*** Opening of Entries supplied ***

(** C8: for every input line the tokenizer stores at most 63 tokens, a token
    offered to a full array being dropped; a Command takes at least one token
    and two Commands are separated by a pipe token, so that twice the number
    of Commands is at most the number of tokens plus one, which makes at most
    32 Commands; [parse] therefore never stores outside the 32-element array
    [cmds]. *)
Theorem command_array_never_overflows (input : string) (cmds : list (option Cmd)) :
  length cmds = MAX_CMDS ->
  length (tokens input) <= 63 /\
  (forall text full, length full = 63 -> Lex._add_arg text full = full) /\
  exists p, parse (tokens input) cmds = Ret p /\
            2 * p_cmdn p <= length (tokens input) + 1 /\
            p_cmdn p <= 32 /\
            length (p_cmds p) = 32.
Proof.
  intros Hcmds. pose proof (getline_bound input) as Hb. fold (tokens input) in Hb.
  split; [done|]. split.
  { intros text full Hfull. unfold Lex._add_arg, Lex._NUMARGS.
    rewrite bool_decide_eq_false_2; [done|]. simpl. lia. }
  rewrite parse_build. destruct (tokens input) as [|arg args] eqn:Htok.
  { eexists. split; [done|]. cbn. rewrite Hcmds. unfold MAX_CMDS. lia. }
  destruct (build_in_bounds (split_pipes (arg :: args)) cmds 0)
    as (p & Hp & H1 & H2 & H3).
  { rewrite weight_split_pipes, Hcmds. unfold MAX_CMDS. lia. }
  rewrite weight_split_pipes in H3. rewrite Hcmds in *. unfold MAX_CMDS in *.
  exists p. split_and!; [done|lia|lia|done].
Qed.

(** The bound is reached: 32 Commands on a line of 63 tokens. *)
Example parse_thirty_two_commands :
  let args := "a"%string :: concat (replicate 31 ["|"%string; "a"%string]) in
  length args = 63 /\
  exists p, parse args (replicate MAX_CMDS None) = Ret p /\
            p_ret p = true /\ p_cmdn p = 32.
Proof. split; [reflexivity|]. by_evaluation. Qed.

Lemma command_array_never_overflows_witness :
  length (replicate MAX_CMDS (@None Cmd)) = MAX_CMDS /\
  exists p, parse (tokens (line "a | b | c")) (replicate MAX_CMDS None) = Ret p /\
            2 * p_cmdn p <= length (tokens (line "a | b | c")) + 1 /\
            p_cmdn p <= 32 /\
            length (p_cmds p) = 32.
Proof.
  split; [reflexivity|].
  apply (command_array_never_overflows (line "a | b | c") (replicate MAX_CMDS None)).
  reflexivity.
Defined.

Lemma spec_args_prefix seg :
  exists tail, seg = spec_args seg ++ tail /\
    Forall (fun tok => is_redirect tok = false) (spec_args seg) /\
    (tail = [] \/ exists sym tail', tail = sym :: tail' /\ is_redirect sym = true).
Proof.
  induction seg as [|tok seg (tail & Hseg & Hall & Htail)]; cbn.
  { exists []. split_and!; [done|constructor|by left]. }
  destruct (is_redirect tok) eqn:Hr.
  - exists (tok :: seg). split_and!; [done|constructor|]. right. by exists tok, seg.
  - exists tail. split_and!; [cbn; by rewrite <- Hseg|by constructor|done].
Qed.

(** C3: for every valid token segment, the argument list of the Command that
    [new_cmd] builds is the prefix of the segment before its first redirect
    symbol (the whole segment when it has none), and the tokens after a
    redirect symbol, up to the next one or the end of the segment, are
    appended to the filename list of the direction of the latest symbol.  The
    line [cmd > out.txt < in.txt] yields the one Command with arguments
    [cmd], output list [out.txt] and input list [in.txt], and so does the line
    with the two redirections in the other order. *)
Theorem new_cmd_argument_and_redirect_lists
    (seg rest : list string) (cmd : Cmd) :
  new_cmd (seg ++ rest) (length seg) = inr cmd ->
  (cmd_args cmd = spec_args seg /\
   (exists tail, seg = cmd_args cmd ++ tail /\
      Forall (fun tok => is_redirect tok = false) (cmd_args cmd) /\
      (tail = [] \/ exists sym tail', tail = sym :: tail' /\ is_redirect sym = true)) /\
   cmd_argn cmd = length (cmd_args cmd) /\
   cmd_files_in cmd = spec_files_in seg /\
   cmd_files_out cmd = spec_files_out seg) /\
  yields "cmd > out.txt < in.txt" [mkCmd ["cmd"] 1 ["in.txt"] ["out.txt"]] /\
  yields "cmd < in.txt > out.txt" [mkCmd ["cmd"] 1 ["in.txt"] ["out.txt"]].
Proof.
  intros ->%new_cmd_ok. split; [|split; by_evaluation].
  cbn. split_and!; try done. apply spec_args_prefix.
Qed.

Lemma new_cmd_argument_and_redirect_lists_witness :
  let seg := ["sort"; "-r"; "<"; "a.txt"; "b.txt"; ">"; "out"] in
  let cmd := mkCmd ["sort"; "-r"] 2 ["a.txt"; "b.txt"] ["out"] in
  new_cmd (seg ++ ["|"; "wc"]) (length seg) = inr cmd /\
  cmd_args cmd = spec_args seg /\
  cmd_files_in cmd = spec_files_in seg /\
  cmd_files_out cmd = spec_files_out seg.
Proof.
  intros seg cmd.
  assert (new_cmd (seg ++ ["|"; "wc"]) (length seg) = inr cmd) as H
    by (vm_compute; reflexivity).
  split; [exact H|].
  destruct (new_cmd_argument_and_redirect_lists seg ["|"; "wc"] cmd H)
    as [(Ha & _ & _ & Hi & Ho) _].
  auto.
Defined.

(** C10: a token segment whose first token is a redirect symbol is refused
    by [new_cmd] at index 0, naming that symbol, and a line that starts with
    one is refused by [parse] naming it; the line [< in.txt cmd] is refused
    naming [<], although this symbol is neither the last token of the segment
    nor right after another redirect symbol. *)
Theorem leading_redirect_rejected (sym : string) (seg rest : list string) :
  is_redirect sym = true ->
  new_cmd_scan ((sym :: seg) ++ rest) (length (sym :: seg)) (length (sym :: seg)) 0
               (scan_init (length (sym :: seg))) = inl 0 /\
  new_cmd ((sym :: seg) ++ rest) (length (sym :: seg)) = inl sym /\
  (forall cmds, 0 < length cmds ->
     exists p, parse (sym :: seg) cmds = Ret p /\
               p_ret p = false /\ p_err p = Some sym) /\
  tokens (line "< in.txt cmd") = ["<"; "in.txt"; "cmd"] /\
  rejects "< in.txt cmd" "<" /\
  ~ named_by_spec ["<"; "in.txt"; "cmd"] 0.
Proof.
  intros Hr.
  assert (forall rest', new_cmd_scan ((sym :: seg) ++ rest') (length (sym :: seg))
            (length (sym :: seg)) 0 (scan_init (length (sym :: seg))) = inl 0) as Hscan.
  { intros rest'. cbn. rewrite Hr. by rewrite orb_true_r. }
  assert (forall rest', new_cmd ((sym :: seg) ++ rest') (length (sym :: seg)) = inl sym)
    as Hnew.
  { intros rest'. unfold new_cmd. by rewrite Hscan. }
  split; [done|]. split; [done|]. split.
  { intros cmds Hcmds. rewrite parse_build, split_pipes_cons.
    assert (is_pipe sym = false) as ->.
    { unfold is_pipe. apply is_redirect_chr in Hr as [-> | ->]; by rewrite andb_false_r. }
    pose proof (split_pipes_not_nil seg).
    destruct (split_pipes seg) as [|s ss] eqn:Hs; [done|].
    cbn [prepend build app]. rewrite bool_decide_eq_false_2 by done.
    specialize (Hnew []). rewrite app_nil_r in Hnew.
    assert (new_cmd (sym :: s) (length (sym :: s)) = inl sym) as ->.
    { unfold new_cmd. cbn. rewrite Hr. by rewrite orb_true_r. }
    unfold store. rewrite bool_decide_eq_true_2 by done. cbn.
    by eexists. }
  split; [by vm_compute|]. split; [by_evaluation|].
  intros [_ [Hlast|[Hpos _]]]; [done|lia].
Qed.

Lemma leading_redirect_rejected_witness :
  is_redirect ">" = true /\
  new_cmd ([">"; "out"; "ls"] ++ []) 3 = inl ">"%string.
Proof.
  split; [reflexivity|].
  apply (leading_redirect_rejected ">" ["out"; "ls"] []). reflexivity.
Defined.

Lemma build_rejects_segment seg j args cmds :
  offending seg j -> seg ∈ split_pipes args ->
  length args + 1 <= 2 * length cmds ->
  exists p tok, parse args cmds = Ret p /\ p_ret p = false /\ p_err p = Some tok.
Proof.
  intros Hoff Hin Hlen. rewrite parse_build.
  destruct args as [|arg args].
  { cbn in Hin. apply list_elem_of_singleton in Hin as ->.
    destruct Hoff as [Hr _]. by destruct j. }
  destruct (build_in_bounds (split_pipes (arg :: args)) cmds 0) as (p & Hp & _).
  { rewrite weight_split_pipes. cbn in *. lia. }
  exists p. rewrite Hp.
  apply build_first_failure in Hp
    as [(_ & _ & Hall & _)|(Hret & pre & s & post & _ & _ & _ & Hs)].
  - rewrite Forall_forall in Hall. destruct (Hall _ Hin) as [_ [cmd Hcmd]].
    apply new_cmd_offending_fails in Hoff as [err Herr]. congruence.
  - destruct Hs as [[_ Herr]|(_ & err & _ & Herr)]; eauto.
Qed.

(** C5, as the code has it: when a token segment contains a redirect symbol
    that is its last token or comes right after another redirect symbol,
    [new_cmd] fails and a line with this segment is refused; the symbol named
    is the first redirect symbol of the segment that is its first token, its
    last token or right after another redirect symbol, which is the symbol at
    hand when no redirect symbol before it is in such a place.  The line
    [a << b] is refused at the second [<]. *)
Theorem misplaced_redirect_rejected (seg rest : list string) (j : nat) :
  named_by_spec seg j ->
  (exists j0, j0 <= j /\ offending seg j0 /\
     (forall j', j' < j0 -> ~ offending seg j') /\
     new_cmd_scan (seg ++ rest) (length seg) (length seg) 0
                  (scan_init (length seg)) = inl j0 /\
     new_cmd (seg ++ rest) (length seg) = inl (nth j0 seg EmptyString)) /\
  ((forall j', j' < j -> ~ offending seg j') ->
     new_cmd (seg ++ rest) (length seg) = inl (nth j seg EmptyString)) /\
  (forall args cmds, seg ∈ split_pipes args ->
     length args + 1 <= 2 * length cmds ->
     exists p tok, parse args cmds = Ret p /\ p_ret p = false /\ p_err p = Some tok) /\
  tokens (line "a << b") = ["a"; "<"; "<"; "b"] /\
  new_cmd_scan ["a"; "<"; "<"; "b"] 4 4 0 (scan_init 4) = inl 2 /\
  rejects "a << b" "<".
Proof.
  intros Hspec. pose proof (named_by_spec_offending _ _ Hspec) as Hoff.
  destruct (new_cmd_offending_fails _ _ Hoff) as [err Herr].
  destruct (new_cmd_err_offending _ _ Herr) as (j0 & Hj0 & Hoff0 & Hleast & Hscan & ->).
  assert (j0 <= j) as Hle.
  { destruct (decide (j0 <= j)); [done|]. destruct (Hleast j); [lia|done]. }
  split.
  { exists j0. split_and!; try done.
    - by rewrite new_cmd_scan_app.
    - by rewrite new_cmd_app. }
  split.
  { intros Hfirst. rewrite new_cmd_app, Herr.
    destruct (decide (j0 = j)) as [->|]; [done|].
    destruct (Hfirst j0); [lia|done]. }
  split; [intros args cmds; by apply (build_rejects_segment seg j)|].
  split; [by vm_compute|]. split; [by vm_compute|by_evaluation].
Qed.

*** Close of Entries supplied ***

# Work request:
If a line in the records includes the string "constructor", copy it.

# Expected output:
  { exists []. split_and!; [done|constructor|by left]. }
  - exists (tok :: seg). split_and!; [done|constructor|]. right. by exists tok, seg.
  - exists tail. split_and!; [cbn; by rewrite <- Hseg|by constructor|done].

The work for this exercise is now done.